Di tengah-tengah penguasaan bentuk yang sudah matang, dia leluasa menarasikan keindahan atau sebaliknya kegundahan di balik sosok-sosok patungnya. Setelah menemukan “kelenturan” pada material logam, kini ia sesungguhnya lebih berkeinginan menyuarakan kondisi kebatinan dalam dirinya.
Pada pameran bertajuk “Road to Beijing” ini, dipamerkan 9 karya yang dikerjakannya dalam periode 2010-2021 dari “Sleepy Leopard II” (2010) sampai “Luh III” (2021). Seekor macan tutul yang tertidur pulas di atas sebongkah batu, menjadi metafora betapa dalam kediaman manusia tersimpan hasrat pemburu yang tersamarkan. Sebaliknya, pembekuan gerak angin pada karya “Luh III” justru melahirkan impresi keindahan tiada tara. Logam yang kaku dan beku, seolah bergerak dan perlahan mengespresikan kelembutan jiwa perempuan.

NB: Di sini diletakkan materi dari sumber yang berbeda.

(** C3: A gated feed-forward block split over the ranks of a group computes
    what the unsharded block computes: every rank constructs its layers and
    loads its shards of the checkpoint tensors without error, in whatever
    order the gate and the up projection arrive, and after one forward pass
    holds its part of [down(act(gate x, up x))], for any number of ranks and
    with or without sequence parallelism. *)
Theorem gated_mlp_exact (k s : nat) (o : Z) names prefix (Wg Wu Wd : T) bgu bd order gact act X xs :
  (0 < s)%nat → order ≡ₚ [0; 1]%nat → (is_Some bgu ↔ is_Some bd) →
  t_shape Wg = [Z.of_nat (n * s); Z.of_nat k] → t_shape Wu = [Z.of_nat (n * s); Z.of_nat k] →
  t_shape Wd = [o; Z.of_nat (n * s)] → Z.of_nat k = o →
  bias_shape (fst <$> bgu) (Z.of_nat (n * s)) → bias_shape (snd <$> bgu) (Z.of_nat (n * s)) →
  bias_shape bd o → gated_kernel gact act →
  List.length xs = n → (∀ q x, xs !! q = Some x → holds_tokens sp lp (Z.of_nat k) X q x) →
  ∃ layers ys,
    rmap (build_gated (Z.of_nat k) (Z.of_nat (n * s)) names prefix Wg Wu Wd bgu bd order) ms = Ok layers ∧
    mlp_forward act layers.*1 layers.*2 xs = Ok (Some ys) ∧
    ∀ q, (q < n)%nat → ∃ y, ys !! q = Some y ∧
      holds_tokens sp lp o (λ ix, gated_ref gact Wg Wu Wd (fst <$> bgu) (snd <$> bgu) bd k (n * s) (X ix)) q y.
Proof.
  intros Hs Hord Hbias HWg HWu HWd Hko Hbg Hbu Hbd Hact Hxs HX.
  destruct (ranks_build ms g n (build_gated (Z.of_nat k) (Z.of_nat (n * s)) names prefix Wg Wu Wd bgu bd order)
    (rank_ok (Z.of_nat s + Z.of_nat s) k s o (gated_holds s Wg Wu bgu) (mat Wd) (vec <$> bd)) Hms)
    as (layers & Hlayers & Hll & Hok); [by intros; apply gated_rank|].
  destruct (mlp_group layers xs k s o (Z.of_nat s + Z.of_nat s) (gated_holds s Wg Wu bgu) act
    (λ ix j, gact (lin_of (X ix) (mat Wg) (vec <$> (fst <$> bgu)) k j)
                  (lin_of (X ix) (mat Wu) (vec <$> (snd <$> bgu)) k j)) (mat Wd) (vec <$> bd) X)
    as (ys & Hys & Hyg); [lia|done|exact Hok|done| |by exists layers, ys].
  intros q t Hq Hts Htg. destruct (Hact t gp (Z.of_nat s)) as [Has Hag]; [lia|done|].
  split; [done|]. intros ix j Hix Hj. rewrite Hag, !Htg by (done || lia).
  assert (∀ (c : Z) off b' W, 0 <= c < Z.of_nat s →
    (∀ j, (gated_holds s Wg Wu bgu q).1 (off + c) j = mat W (Z.of_nat q * Z.of_nat s + c) j) →
    match (gated_holds s Wg Wu bgu q).2, b' with
    | Some f, Some b => f (off + c) = vec b (Z.of_nat q * Z.of_nat s + c) | None, None => True | _, _ => False end →
    lin_of (X ix) (gated_holds s Wg Wu bgu q).1 (gated_holds s Wg Wu bgu q).2 k (off + c)
    = lin_of (X ix) (mat W) (vec <$> b') k (Z.of_nat q * Z.of_nat s + c)) as Hlin.
  { intros c off b' W Hc HW Hb. unfold lin_of.
    rewrite (esum_ext _ (λ j, e_mul (X ix j) (mat W (Z.of_nat q * Z.of_nat s + c) j))).
    - destruct (gated_holds s Wg Wu bgu q).2, b'; simpl; try done. by rewrite Hb.
    - intros j' _. by rewrite HW. }
  f_equal.
  - rewrite <- (Z.add_0_l j) at 1. apply Hlin; [done| |].
    + intros j'. simpl. apply (merged_rows (Z.of_nat q) (Z.of_nat s)); lia.
    + destruct bgu as [[bg bu]|]; simpl; [|done].
      apply (merged_rows (Z.of_nat q) (Z.of_nat s) bg bu []); lia.
  - apply Hlin; [done| |].
    + intros j'. simpl. apply (merged_rows (Z.of_nat q) (Z.of_nat s)); lia.
    + destruct bgu as [[bg bu]|]; simpl; [|done].
      apply (merged_rows (Z.of_nat q) (Z.of_nat s) bg bu []); lia.
Qed.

Di tengah-tengah terkaman pandemi, Nyoman Nuarta melahirkan karya indah yang lain seperti “Rush Hour V” (2021), di mana sekelompok orang sedang bergegas menggenjot sepeda sambil bersenda gurau. Ada kegembiraan dalam kebersamaan, ada adu cepat dalam rombongan di jalanan. “Bukankah kita adalah serombongan orang yang sedang bergegas juga di jalanan? Pada umumnya dimaknai sebagai kompetisi, tetapi kadang kita lupa bahwa kalau berombongan semua aktivitas jadi lebih ringan, bukan?” kata Nyoman Nuarta.